== Segment start ==
(** * flask_example.py: models, schemas and route handlers

    A shallow embedding of [src/flask-marshmallow/flask_example.py].
    Python dictionaries are finite maps from strings, Python exceptions are
    the [Raise] results of an exception-and-state monad, and the state is the
    relational store together with the request-scoped object [g]. *)

From stdpp Require Import gmap strings list fin_maps.
From Stdlib Require Import ZArith Ascii String.

Set Warnings "-register-all".
Open Scope string_scope.

(** ** Python values that travel as JSON *)

Inductive json : Type :=
| JNull
| JBool (b : bool)
| JNum (n : Z)
| JStr (s : string)
| JArr (l : list json)
| JObj (d : gmap string json).

(** Python truth value: [None], [False], [0], the empty string, the empty
    list and the empty dict are false, everything else is true. *)
Definition truthy (v : json) : bool :=
  match v with
  | JNull => false
  | JBool b => b
  | JNum n => negb (Z.eqb n 0)
  | JStr s => negb (String.eqb s "")
  | JArr l => match l with [] => false | _ :: _ => true end
  | JObj d => negb (bool_decide (d = ∅))
  end.

(** [dict.get(key)]: the value, or [None] when the key is absent. *)
Definition dict_get (d : gmap string json) (key : string) : json :=
  default JNull (d !! key).

(** ** Exceptions *)

Inductive exn : Type :=
| AttributeError
| NameError
| ValueError
| KeyError
| IndexError
| IntegrityError
| ValidationError (messages : json).

Inductive result (A : Type) : Type :=
| Ok (a : A)
| Raise (e : exn).
Arguments Ok {A} a.
Arguments Raise {A} e.

(** Sequencing stops at the first exception; [x ← c; k] is stdpp's
    notation for [mbind]. *)
#[global] Instance result_ret : MRet result := @Ok.
#[global] Instance result_bind : MBind result := fun A B k r =>
  match r with
  | Ok a => k a
  | Raise e => Raise e
  end.
#[global] Instance result_fmap : FMap result := fun A B f r =>
  match r with
  | Ok a => Ok (f a)
  | Raise e => Raise e
  end.

(** ** Strings *)

Definition space : ascii := " "%char.

(** [s.split(' ')]: cut at every single space; [n] spaces give [n + 1]
    pieces, empty ones included. *)
Fixpoint split_space (s : string) : list string :=
  match s with
  | EmptyString => [""]
  | String c rest =>
      if Ascii.eqb c space then "" :: split_space rest
      else match split_space rest with
           | w :: ws => String c w :: ws
           | [] => [String c ""]
           end
  end.

(** [a, b = xs]: two-variable unpacking. *)
Definition unpack2 {A} (xs : list A) : result (A * A) :=
  match xs with
  | [a; b] => Ok (a, b)
  | _ => Raise ValueError
  end.

Fixpoint count_spaces (s : string) : nat :=
  match s with
  | EmptyString => 0
  | String c rest =>
      if Ascii.eqb c space then S (count_spaces rest) else count_spaces rest
  end.

(** [str(x)] of a nullable text column, as [str.format] applies it. *)
Definition py_str (x : option string) : string :=
  match x with
  | Some s => s
  | None => "None"
  end.

Definition is_char (c : ascii) (x : string) : bool :=
  String.eqb (String c EmptyString) x.

(** [template.format(a, b, ...)] for a template whose replacement fields
    are all the automatic one, an opening brace followed by a closing brace:
    each takes the next argument. *)
Fixpoint format (template : string) (args : list string) : result string :=
  match template with
  | EmptyString => Ok ""
  | String c rest =>
      match rest with
      | String c' rest' =>
          if is_char c "{" && is_char c' "}" then
            match args with
            | a :: args' => r ← format rest' args'; Ok (a +:+ r)
            | [] => Raise IndexError
            end
          else r ← format rest args; Ok (String c r)
      | EmptyString => Ok (String c "")
      end
  end.
Lemma step_country_listed (st : State) (e : Event) :
  In (selectedCountry st) COUNTRIES -> In (selectedCountry (step st e)) COUNTRIES.
Proof.
  intros H. destruct e as [value|value|sessionId o]; cbn [step].
  - unfold onChange. destruct (status st); exact H.
  - unfold onSelect.
    destruct (find (fun c => String.eqb (code c) value) COUNTRIES) as [c|] eqn:F;
      [|exact H].
    apply find_some in F as [F _]. exact F.
  - unfold handleSubmit.
    destruct ((_ <? 6)%nat || (15 <? _)%nat); [exact H|].
    destruct o as [[m|]|[d|]|]; exact H.
Qed.

Lemma run_country_listed (es : list Event) (st : State) :
  In (selectedCountry st) COUNTRIES -> In (selectedCountry (run st es)) COUNTRIES.
Proof.
  revert st; induction es as [|e es IH]; intros st H; [exact H|].
  unfold run. cbn [fold_left]. apply IH. now apply step_country_listed.
Qed.

Lemma handleSubmit_requests (st : State) (sessionId : JSON) (o : CallOutcome) :
  let cleanNumber := delete_all isWhiteSpace (phoneNumber st) in
  Forall (fun r => phone_number r = cleanNumber
                   /\ 6 <= String.length cleanNumber <= 15
                   /\ country_code r = code (selectedCountry st)
                   /\ language r = lang (selectedCountry st)
                   /\ session_id r = sessionId)
         (snd (fst (handleSubmit st sessionId o))).
Proof.
  intros cleanNumber. unfold handleSubmit. fold cleanNumber.
  destruct (String.length cleanNumber <? 6)%nat eqn:A;
    [constructor|destruct (15 <? String.length cleanNumber)%nat eqn:B];
    cbn [orb]; [constructor|].
  apply Nat.ltb_ge in A, B.
  destruct o as [[m|]|[d|]|]; cbn;
    (constructor; [repeat split; lia|constructor]).
Qed.

(** X8.  Whatever is typed, selected and submitted in the form, starting
    from the empty form, a request that [handleSubmit] sends carries a
    phone number of 6 to 15 digits and nothing else, and the dial code and
    the language of one and the same entry of [COUNTRIES]. *)
Theorem call_requests_are_well_formed
        (es : list Event) (sessionId : JSON) (o : CallOutcome) :
  Forall well_formed (snd (fst (handleSubmit (run initial es) sessionId o))).
Proof.
  pose proof (run_number_clean es initial (Forall_nil _)) as Clean.
  assert (Listed : In (selectedCountry (run initial es)) COUNTRIES).
  { apply run_country_listed. cbn. now left. }
  eapply Forall_impl; [|apply handleSubmit_requests].
  intros r (P & L & C & G & _). unfold well_formed. rewrite P.
  split; [now apply clean_is_digits|]. split; [exact L|].
  exists (selectedCountry (run initial es)). now repeat split.
Qed.

(** X9.  Whatever text the phone input's [onChange] receives, a request
    sent by a submit that follows carries exactly the digits of that text,
    in their order; and the request is sent when those digits are 6 to 15
    in number. *)
Theorem typed_digits_are_what_is_sent
        (st : State) (value : string) (sessionId : JSON) (o : CallOutcome) :
  Forall (fun r => phone_number r = delete_all not_digit value)
         (snd (fst (handleSubmit (onChange st value) sessionId o)))
  /\ (6 <= String.length (delete_all not_digit value) <= 15 ->
      exists r, snd (fst (handleSubmit (onChange st value) sessionId o)) = [r]).
Proof.
  assert (N : phoneNumber (onChange st value)
              = delete_all neither_digit_nor_space value).
  { unfold onChange. destruct (status st); reflexivity. }
  split.
  - eapply Forall_impl; [|apply handleSubmit_requests].
    intros r (P & _). now rewrite P, N, clean_of_filtered.
  - intros L. unfold handleSubmit. rewrite N, clean_of_filtered.
    destruct (String.length (delete_all not_digit value) <? 6)%nat eqn:A;
      [apply Nat.ltb_lt in A; lia|].
    destruct (15 <? String.length (delete_all not_digit value))%nat eqn:B;
      [apply Nat.ltb_lt in B; lia|].
    cbn [orb]. destruct o as [[m|]|[d|]|]; eexists; reflexivity.
Qed.
(** ** Symbolic execution of the module *)

(* The stores and the texts stay folded while a run is unfolded. *)
#[local] Arguments readSetting : simpl never.
#[local] Arguments addSetting : simpl never.
#[local] Arguments addNotification : simpl never.
#[local] Arguments setDbHash : simpl never.
#[local] Arguments setDrawn : simpl never.
#[local] Arguments setListeners : simpl never.
#[local] Arguments arrayJoin : simpl never.
#[local] Arguments firstRunNotification : simpl never.
#[local] Arguments unsupportedVersion : simpl never.
#[local] Arguments getSocket : simpl never.
#[local] Arguments Math_round : simpl never.

(** One question to the world: does this request fail, which of two
    requests settles first, is the hash stored, is a socket configured, is
    the Node version supported, is this production. *)
Ltac ask :=
  match goal with
  | |- context [fault ?w ?c] => destruct (fault w c) eqn:?
  | |- context [settlesFirst ?w ?a ?b] => destruct (settlesFirst w a b) eqn:?
  | |- context [readSetting ?k ?s] => destruct (readSetting k s) eqn:?
  | |- context [truthy ?v] => destruct (truthy v) eqn:?
  | |- context [satisfies ?w ?a ?b] => destruct (satisfies w a b) eqn:?
  | |- context [isProduction ?w] => destruct (isProduction w) eqn:?
  end.

Ltac unfold_module :=
  unfold setup, configureAndStart, startApp, startGhost, fsUnlink,
    serverListen, detached, initialisation, initDbHashAndFirstRun,
    doFirstRun, await, perform, then2, then_, otherwise, resolve.

(** All the runs of a computation, one goal for each. *)
Ltac explore := unfold_module; repeat (cbn; try unfold settle; ask); cbn.

Ltac refute H :=
  lazymatch type of H with
  | ex _ => let x := fresh in destruct H as [x H]; refute H
  | _ \/ _ => destruct H as [H|H]; refute H
  | _ => discriminate H
  end.

Ltac differs := let H := fresh in intro H; refute H.

Ltac earlier :=
  repeat first
    [ apply precedes_nil
    | apply precedes_found; [solve [eauto] | differs]
    | apply precedes_skip; [differs|] ].

Ltac atOnce :=
  repeat first
    [ apply nextIs_nil
    | apply nextIs_skip; [differs|]
    | apply nextIs_hit; [solve [eauto]|] ].

Ltac atTheEnd :=
  repeat first [ apply endsWith_here | apply endsWith_later ].

Lemma append_assoc (a b c : string) : (a +:+ b) +:+ c = a +:+ (b +:+ c).
Proof.
  induction a as [|x a IH]; [reflexivity|].
  change (String x ((a +:+ b) +:+ c) = String x (a +:+ (b +:+ c))).
  now rewrite IH.
Qed.

(** ** The first-run notification *)

Lemma message_has_environment (w : World) (env : string) :
  NODE_ENV w = Some env ->
  contains env (Notification.message (firstRunNotification w)).
Proof.
  intros H. unfold firstRunNotification, firstRunMessage. rewrite H.
  exists "Welcome to Ghost. You're running under the <strong> ".
  eexists. reflexivity.
Qed.

Lemma message_has_url (w : World) :
  contains (url (config w)) (Notification.message (firstRunNotification w)).
Proof.
  unfold firstRunNotification, firstRunMessage.
  exists ("Welcome to Ghost. You're running under the <strong> "
          +:+ joinElement (NODE_ENV w)
          +:+ " </strong>environment. Your URL is set to <strong>").
  exists ("</strong>. See <a href=" +:+ dq +:+ "http://docs.ghost.org/" +:+ dq
          +:+ ">http://docs.ghost.org</a> for instructions.").
  cbv beta iota zeta delta [arrayJoin Notification.message].
  cbn [joinElement]. rewrite !append_assoc. reflexivity.
Qed.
== Segment end ==
Your instructions » Within the listing above, locate the line containing "exists (selectedCountry (run" and the line containing "#[local] Arguments setDrawn : simpl never.". Reproduce those two lines and all lines between them exactly, with nothing added.

Response to the exercise »
  exists (selectedCountry (run initial es)). now repeat split.
Qed.

(** X9.  Whatever text the phone input's [onChange] receives, a request
    sent by a submit that follows carries exactly the digits of that text,
    in their order; and the request is sent when those digits are 6 to 15
    in number. *)
Theorem typed_digits_are_what_is_sent
        (st : State) (value : string) (sessionId : JSON) (o : CallOutcome) :
  Forall (fun r => phone_number r = delete_all not_digit value)
         (snd (fst (handleSubmit (onChange st value) sessionId o)))
  /\ (6 <= String.length (delete_all not_digit value) <= 15 ->
      exists r, snd (fst (handleSubmit (onChange st value) sessionId o)) = [r]).
Proof.
  assert (N : phoneNumber (onChange st value)
              = delete_all neither_digit_nor_space value).
  { unfold onChange. destruct (status st); reflexivity. }
  split.
  - eapply Forall_impl; [|apply handleSubmit_requests].
    intros r (P & _). now rewrite P, N, clean_of_filtered.
  - intros L. unfold handleSubmit. rewrite N, clean_of_filtered.
    destruct (String.length (delete_all not_digit value) <? 6)%nat eqn:A;
      [apply Nat.ltb_lt in A; lia|].
    destruct (15 <? String.length (delete_all not_digit value))%nat eqn:B;
      [apply Nat.ltb_lt in B; lia|].
    cbn [orb]. destruct o as [[m|]|[d|]|]; eexists; reflexivity.
Qed.
(** ** Symbolic execution of the module *)

(* The stores and the texts stay folded while a run is unfolded. *)
#[local] Arguments readSetting : simpl never.
#[local] Arguments addSetting : simpl never.
#[local] Arguments addNotification : simpl never.
#[local] Arguments setDbHash : simpl never.
#[local] Arguments setDrawn : simpl never.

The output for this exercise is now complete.